In one or more embodiments, the process 1200 may further include a step of providing a receipt to the player. The receipt may indicate a transaction identifier and an indication of the amount of the payment provided, along with a time at which the payment was provided. This may be useful documentation to the player should any disputes arise as to whether/when the player repaid an amount owed.

It should be noted that, in one or more embodiments, a casino may forgive all or a portion of the amount owed by a player as a result of one or more loans accepted by the player. For example, a casino may forgive (e.g., per predetermined period of time) a maximum amount in loans or a maximum number of loans for a player that satisfies one or more predetermined criteria. Examples of such criteria include: (i) a rating of a player being at least a predetermined rating, (ii) an amount spent by the player at the casino or other facilities associated with the casino (e.g., casino hotel, casino gift shop, casino hotel) being at least a predetermined amount; (iii) an amount spent by another person associated with the player (e.g., a spouse of the player or a person sharing a room with the player) at the casino or other facilities associated with the casino being at least a predetermined amount; (iv) an amount wagered by the player (e.g., within a predetermined period of time) being at least a predetermined amount; (v) a frequency of the player's gambling at the casino or staying at a hotel associated with the casino being at least a predetermined frequency; and (vi) a history of the player's repayment of previous loans accepted by the player being sufficiently satisfactory.

E. Additional Embodiments

In one or more embodiments, an amount owed by a player as a result of a loan accepted by the player may be repaid by being automatically deducted from a player's winnings. For example, after a player accepts an offer for a loan and is provided with electronic credits in accordance with the loan, any payout won by the player on a gaming device may not be added to the credit meter balance of the gaming device. Instead, the payout may be applied against the amount owed by the player as a result of the loan until the loan is completely repaid. For example, assume a player is extended twenty credits on a $1 gaming device. Accordingly, each credit is equivalent to $1 and the player owes $20 as a result of accepting the loan. Further assume that as the player wagers the electronic credits provided via the loan, the player wins a first payout of ten credits. Rather than adding the ten credits to the credit meter balance, the gaming device may be programmed to apply the ten credits to the outstanding loan. Thus, the ten credits are equivalent to $10 and the $10 won by the player is used to repay a portion of the $20 owed by the player. After this payout, the player owes $10. Now assume the player wins a second payout of twenty credits. The twenty credits are equivalent to $20. The player still owes $10 for the loan. Accordingly, the gaming device may apply one-half of the second payout ($10) to repay the remainder of the loan and add the remaining $10 of the payout (i.e., ten credits) to the credit meter balance of the gaming device.

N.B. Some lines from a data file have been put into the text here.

(** [jwt.ParseWithClaims(tokenString, &JWTClaims{}, keyFunc)] at the time
    [now]. [keyFunc] sees the method of the token and returns the key or
    fails. The signature is checked before the claims are. *)
Definition ParseWithClaims `{JWTCodec} (tokenString : bytes)
    (keyFunc : signingMethod -> option bytes) (now : Z)
  : outcome parseError JWTClaims :=
  match Split tokenString "."%char with
  | [headerPart; claimsPart; signaturePart] =>
      match decodeHeader headerPart, decodeClaims claimsPart with
      | Some alg, Some claims =>
          match GetSigningMethod alg with
          | None => Err ErrTokenUnverifiable
          | Some method =>
              match DecodeString RawURLEncoding signaturePart with
              | None => Err ErrTokenMalformed
              | Some sig =>
                  match keyFunc method with
                  | None => Err ErrTokenUnverifiable
                  | Some key =>
                      match method with
                      | SigningMethodOther => Err ErrTokenSignatureInvalid
                      | SigningMethodHMAC mac =>
                          if bytesEqual sig (mac key (headerPart ++ lit "." ++ claimsPart))
                          then match validateClaims claims now with
                               | Some e => Err e
                               | None => Ok claims
                               end
                          else Err ErrTokenSignatureInvalid
                      end
                  end
              end
          end
      | _, _ => Err ErrTokenMalformed
      end
  | _ => Err ErrTokenMalformed
  end.

(* --------------------------------------------------------------------- *)
(** ** A serialisation to run examples with *)

(** Where a library is taken by its contract, the examples need some
    function that meets it. For the serialisers that is the binary digits
    of a number that codes the value. *)
Fixpoint posBytes (p : positive) : bytes :=
  match p with
  | xH => []
  | xO q => "0"%char :: posBytes q
  | xI q => "1"%char :: posBytes q
  end.

Fixpoint bytesPos (s : bytes) : option positive :=
  match s with
  | [] => Some xH
  | c :: t =>
      if bool_decide (c = "0"%char) then xO <$> bytesPos t
      else if bool_decide (c = "1"%char) then xI <$> bytesPos t
      else None
  end.

(* --------------------------------------------------------------------- *)
(** ** package time: instants at nanosecond resolution *)

(** Where the nanoseconds matter a [time.Time] is its instant, in
    nanoseconds since the Unix epoch. The zero value is January 1 of the
    year 1, 00:00 UTC. *)
Definition zeroTime : Z := unixDate 1 1 1 * SecondNs.
Definition IsZero (t : Z) : bool := bool_decide (t = zeroTime).

(** int64 arithmetic wraps around. *)
Definition wrap64 (x : Z) : Z := (x + 2 ^ 63) mod 2 ^ 64 - 2 ^ 63.

(** [time.Duration(n) * time.Second]. *)
Definition secondsDuration (n : Z) : Z := wrap64 (n * SecondNs).

(* --------------------------------------------------------------------- *)
(** ** crypto/aes and crypto/cipher: AES in Galois counter mode *)

(** [aes.NewCipher] takes keys of 16, 24 or 32 bytes. *)
Definition validKeySize (n : nat) : bool :=
  (n =? 16)%nat || (n =? 24)%nat || (n =? 32)%nat.

Definition gcmNonceSize : nat := 12.

(** The cipher itself is taken by its contract. [gcmSeal key nonce
    plaintext] is what [Seal] appends to its first argument, with no
    additional data: the ciphertext and its tag. [gcmOpen] is [Open]
    likewise, [None] when the authentication fails. *)
Class AESGCM := {
  gcmSeal : bytes -> bytes -> bytes -> bytes;
  gcmOpen : bytes -> bytes -> bytes -> option bytes;
  gcmOpen_gcmSeal : forall key nonce plaintext,
    validKeySize (length key) = true -> length nonce = gcmNonceSize ->
    gcmOpen key nonce (gcmSeal key nonce plaintext) = Some plaintext
}.

(* --------------------------------------------------------------------- *)
(** ** unicode/utf8 and encoding/json: what a value is after a round trip *)

(** The width of the well-formed encoding at the head of [s], as
    [utf8.DecodeRune] finds it; [None] where it reports RuneError with
    width 1. *)
Definition runeWidth (s : bytes) : option nat :=
  match s with
  | [] => None
  | a :: t =>
      if byteZ a <? 0x80 then Some 1%nat
      else if byte_in 0xC2 0xDF a then
        match t with
        | b :: _ => if isCont b then Some 2%nat else None
        | _ => None
        end
      else if byte_in 0xE0 0xEF a then
        let lo := if byteZ a =? 0xE0 then 0xA0 else 0x80 in
        let hi := if byteZ a =? 0xED then 0x9F else 0xBF in
        match t with
        | b :: c :: _ =>
            if byte_in lo hi b && isCont c then Some 3%nat else None
        | _ => None
        end
      else if byte_in 0xF0 0xF4 a then
        let lo := if byteZ a =? 0xF0 then 0x90 else 0x80 in
        let hi := if byteZ a =? 0xF4 then 0x8F else 0xBF in
        match t with
        | b :: c :: d :: _ =>
            if byte_in lo hi b && isCont c && isCont d then Some 4%nat else None
        | _ => None
        end
      else None
  end.

(** U+FFFD in UTF-8. *)
Definition replacementChar : bytes := [Zbyte 0xEF; Zbyte 0xBF; Zbyte 0xBD].

(** A string as JSON carries it: the encoder writes U+FFFD for every byte
    that starts no well-formed encoding. [skip] counts the bytes still to
    copy of the encoding at hand. *)
Fixpoint coerceLoop (skip : nat) (s : bytes) : bytes :=
  match s with
  | [] => []
  | c :: t =>
      match skip with
      | S k => c :: coerceLoop k t
      | O =>
          match runeWidth s with
          | Some n => c :: coerceLoop (n - 1) t
          | None => replacementChar ++ coerceLoop 0 t
          end
      end
  end.

Definition coerceUTF8 (s : bytes) : bytes := coerceLoop 0 s.

(** Values of type [any] as the custom data of a session can hold them:
    nil, booleans, integers, floating-point numbers, strings, slices and
    string-keyed maps of such values. *)
#[warnings="-register-all"]
Inductive any : Type :=
| Nil
| Bool (b : bool)
| Int (n : Z)
| Float64 (f : spec_float)
| Str (s : bytes)
| Slice (l : list any)
| Map (m : gmap bytes any).

(** [float64(n)]: the nearest binary64 number, ties to even. It is also
    what the decoder makes of the decimal digits of [n]. *)
Definition float64OfInt (n : Z) : spec_float := binary_normalize 53 1024 n 0 false.

(** A value after [json.Marshal] and [json.Unmarshal] into an [any]: every
    number comes back as a float64, every string coerced to UTF-8. *)
Fixpoint anyThroughJSON (v : any) : any :=
  match v with
  | Nil => Nil
  | Bool b => Bool b
  | Int n => Float64 (float64OfInt n)
  | Float64 f => Float64 f
  | Str s => Str (coerceUTF8 s)
  | Slice l => Slice (map anyThroughJSON l)
  | Map m => Map (anyThroughJSON <$> m)
  end.

Definition validUTF8 (s : bytes) : Prop := coerceUTF8 s = s.

(** The keys of every map inside are UTF-8: none is changed on the way, and
    no two fall together. *)
Inductive plainKeys : any -> Prop :=
| plainKeys_Nil : plainKeys Nil
| plainKeys_Bool b : plainKeys (Bool b)
| plainKeys_Int n : plainKeys (Int n)
| plainKeys_Float64 f : plainKeys (Float64 f)
| plainKeys_Str s : plainKeys (Str s)
| plainKeys_Slice l : (forall x, x ∈ l -> plainKeys x) -> plainKeys (Slice l)
| plainKeys_Map m :
    (forall k x, m !! k = Some x -> validUTF8 k) ->
    (forall k x, m !! k = Some x -> plainKeys x) ->
    plainKeys (Map m).

(** The values JSON has itself: no integers, strings and keys in UTF-8. *)
Inductive jsonValue : any -> Prop :=
| jsonValue_Nil : jsonValue Nil
| jsonValue_Bool b : jsonValue (Bool b)
| jsonValue_Float64 f : jsonValue (Float64 f)
| jsonValue_Str s : validUTF8 s -> jsonValue (Str s)
| jsonValue_Slice l : (forall x, x ∈ l -> jsonValue x) -> jsonValue (Slice l)
| jsonValue_Map m :
    (forall k x, m !! k = Some x -> validUTF8 k) ->
    (forall k x, m !! k = Some x -> jsonValue x) ->
    jsonValue (Map m).

(* --------------------------------------------------------------------- *)
(** ** net/http: the value of a cookie on the wire *)

Definition doubleQuote : ascii := Zbyte 34.

(** A text between double quotes: a JSON string, for a text of letters,
    digits, spaces and underscores, which needs no escape. *)
Definition quoted (s : string) : bytes := doubleQuote :: lit s ++ [doubleQuote].

Definition validCookieValueByte (c : ascii) : bool :=
  (0x20 <=? byteZ c) && (byteZ c <? 0x7f)
  && negb (bool_decide (c = doubleQuote)) && negb (bool_decide (c = ";"%char))
  && negb (bool_decide (c = "\"%char)).

(** [sanitizeCookieValue(v, false)]: bytes that may not appear are dropped,
    and a value with a space or a comma is put in double quotes. *)
Definition sanitizeCookieValue (v : bytes) : bytes :=
  let v := filter (fun c => validCookieValueByte c = true) v in
  if existsb (fun c => bool_decide (c = " "%char) || bool_decide (c = ","%char)) v
  then doubleQuote :: v ++ [doubleQuote]
  else v.
Lemma matchValue_key v o :
  matchValue getOptionValue (RVal v) o = true <-> getOptionValue o = v.
Proof. cbn. apply strict_eq_true. Qed.

End ResolverResults.

(** ** Which entry the scalar rule returns *)

Section SearchOrder.

Import cosmosToReactSelect.

(** C2 (amended): the scan of the groups' nested option lists (groups in
    order of appearance, entries in order within each group) does not stop at
    a match; the LAST nested entry whose extracted key equals the raw value is
    the resolved value, so of two nested leaves with the same key in
    different groups the later one is returned. *)
Theorem nested_scan_last_match_wins
    (getOptionValue : Canon.Option -> Js.val) (raw : Raw)
    (options before after : list Canon.Option) (x : Canon.Option) :
  CanonTree.nestedOptions options = (before ++ x :: after)%list ->
  matchValue getOptionValue raw x = true ->
  Forall (fun y => matchValue getOptionValue raw y = false) after ->
  scalar getOptionValue raw options = ResOption x.
Proof.
  intros Hsplit Hx Hafter. apply scalar_nested.
  rewrite Hsplit. apply lastMatch_split; assumption.
Qed.
(** ** JavaScript values *)

(** JSON numbers are IEEE doubles.  The program never computes with the
    numbers of a brand kit: it only tests them for truthiness and prints them
    in a template literal, so they are kept abstract behind these two
    observations. *)
Class JsNumber (number : Type) : Type := {
  number_truthy : number -> bool;      (* neither 0, -0 nor NaN *)
  number_toString : number -> string   (* Number::toString, radix 10 *)
}.

(** The decimal notation of an integer, which is how JavaScript prints a
    number that is an integer below 10^21 in absolute value: an HTTP status
    code, an integer of a brand kit. *)
Definition string_of_Z (z : Z) : string :=
  NilZero.string_of_int (Z.to_int z).

(** The integers up to 2^53 in absolute value: JSON carries them to a double
    without loss, and they print in decimal. *)
Record int53 : Type := mkInt53 {
  int53_value : Z;
  int53_range : (Z.abs int53_value <=? 2 ^ 53) = true
}.

#[export] Instance int53_JsNumber : JsNumber int53 := {
  number_truthy x := negb (int53_value x =? 0);
  number_toString x := string_of_Z (int53_value x)
}.

Section Values.

Context {number : Type} `{JsNumber number}.

(** What [JSON.parse] returns, plus [undefined] for the result of reading an
    absent property.  An object is its list of own properties; a key is
    looked up from the left. *)
Inductive value : Type :=
| VUndefined
| VNull
| VBool (b : bool)
| VNum (x : number)
| VStr (s : string)
| VArr (elems : list value)
| VObj (props : list (string * value)).

(** ToBoolean. *)
Definition truthy (v : value) : bool :=
  match v with
  | VUndefined | VNull => false
  | VBool b => b
  | VNum x => number_truthy x
  | VStr s => negb (String.eqb s "")
  | VArr _ | VObj _ => true
  end.

Fixpoint lookup {A : Type} (key : string) (props : list (string * A)) : option A :=
  match props with
  | [] => None
  | (k, v) :: rest => if String.eqb k key then Some v else lookup key rest
  end.

Definition has_key {A : Type} (key : string) (props : list (string * A)) : bool :=
  match lookup key props with Some _ => true | None => false end.

(** [v.key] for the keys this program reads: [name], [domain], [colors] and
    [hex].  None of them is defined on a built-in prototype, so on a
    primitive or an array the read gives [undefined]; on [null] and
    [undefined] it throws (the message is V8's). *)
Definition get (v : value) (key : string) : result value :=
  match v with
  | VUndefined =>
      Throw (mkExn TypeError
        ("Cannot read properties of undefined (reading '" ++ key ++ "')"))
  | VNull =>
      Throw (mkExn TypeError
        ("Cannot read properties of null (reading '" ++ key ++ "')"))
  | VObj props =>
      match lookup key props with
      | Some x => Ok x
      | None => Ok VUndefined
      end
  | VBool _ | VNum _ | VStr _ | VArr _ => Ok VUndefined
  end.

(** [Array.isArray(v) && v.length > 0]. *)
Definition is_nonempty_array (v : value) : bool :=
  match v with
  | VArr (_ :: _) => true
  | _ => false
  end.

(** ToString, as a template literal applies it.  An array is joined with
    commas, [null] and [undefined] elements printing as nothing.  A plain
    object prints through [Object.prototype.toString], unless the parsed
    JSON gave it an own [toString] property: that property is not callable,
    and neither is an own [valueOf]; the inherited [valueOf] returns the
    object itself, so the conversion throws. *)
Fixpoint ToString (v : value) : result string :=
  match v with
  | VUndefined => Ok "undefined"
  | VNull => Ok "null"
  | VBool true => Ok "true"
  | VBool false => Ok "false"
  | VNum x => Ok (number_toString x)
  | VStr s => Ok s
  | VArr elems =>
      (fix join (l : list value) : result string :=
         match l with
         | [] => Ok ""
         | x :: rest =>
             s <- match x with
                  | VUndefined | VNull => Ok ""
                  | _ => ToString x
                  end ;;
             match rest with
             | [] => Ok s
             | _ :: _ => t <- join rest ;; Ok (s ++ "," ++ t)
             end
         end) elems
  | VObj props =>
      if has_key "toString" props
      then Throw (mkExn TypeError "Cannot convert object to primitive value")
      else Ok "[object Object]"
  end.
(** What the evaluator answers to a non-admin for a department and an
    action that are both truthy. *)
Lemma check_department_action_nonadmin u d a :
  isAdmin (Some u) = false -> d <> "" -> a <> "" ->
  checkDynamicPermission (Some u) (department_action d a)
  = existsb
      (fun permission =>
         Js.strict_eq (Permission.name permission) (Some d)
         && Js.strict_eq (Permission.action permission) (Some a))
      (userPermissions (Some u)).
Proof.
  intros Hadm Hd Ha. unfold checkDynamicPermission, department_action.
  rewrite Hadm. cbn [requireAdmin requireManager requireSpecificRole requireAnyRole
                     departmentSlug action Js.truthy_bool andb].
  apply truthy_str_Some in Hd, Ha.
  change (Js.truthy_str None) with false. cbn [andb].
  by rewrite Hd, Ha.
Qed.

(** C2. An authenticated user who holds the role [admin] passes every
    check, whatever the check asks for: the admin test comes before the
    role requirements and before the department and action clauses. *)
Theorem admin_passes_every_check (u : UserWithPermissions) (rs : list Role.t)
    (check : DynamicPermissionCheck) :
  roles u = Some rs ->
  (exists r, r ∈ rs /\ Role.name r = "admin") ->
  checkDynamicPermission (Some u) check = true.
Proof.
  intros Hrs (r & Hr & Hname).
  assert (Hadm : isAdmin (Some u) = true).
  { apply isAdmin_elem_of. unfold userRoles. rewrite Hrs.
    rewrite <- Hname. by apply list_elem_of_fmap_2. }
  unfold checkDynamicPermission. by rewrite Hadm.
Qed.

Lemma admin_passes_every_check_witness :
  let u := mkUser (Some [Role.mk "user-cong-no"; Role.mk "admin"]) (Some []) None in
  checkDynamicPermission (Some u)
    (mkCheck (Some "cong-no") (Some "delete") None (Some true)
             (Some "manager-kho") (Some ["manager"])) = true.
Proof.
  intros u.
  apply (admin_passes_every_check u [Role.mk "user-cong-no"; Role.mk "admin"]).
  - reflexivity.
  - exists (Role.mk "admin"). split; [|reflexivity].
    apply list_elem_of_In. simpl. right. left. reflexivity.
Defined.

(** C10. A check that sets only [action] is allowed for every
    authenticated user, admin or not, whatever the permissions: both
    permission clauses ask for a department, so the evaluation reaches
    the final [return true]. *)
Theorem action_only_is_allowed (u : UserWithPermissions) (a : string) :
  checkDynamicPermission (Some u) (action_only a) = true.
Proof.
  unfold checkDynamicPermission, action_only.
  destruct (isAdmin (Some u)); [reflexivity|].
  reflexivity.
Qed.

It should be noted that, in some embodiments, all loans are repaid in this manner and thus gaming devices operable to facilitate loans may be programmed to treat payouts in this manner whenever a player with an outstanding loan is playing the gaming device. For example, even if the player is not currently wagering with electronic credits received as a result of an accepted loan (i.e., the player is playing with the player's own money) but it is determined that the player owes an amount for a previously accepted loan, any payouts won by the player may be applied to repayment of the loan rather than being added to the credit meter balance of the gaming device. In this manner, a casino may be better assured of receiving repayment of a loan and a player need not worry about forgetting to repay a loan. In other embodiments, such a manner of repaying loans may be a term of some loans extended by a casino. For example, such a term may be included in a loan offered to a player that is not considered sufficiently risk worthy by the casino.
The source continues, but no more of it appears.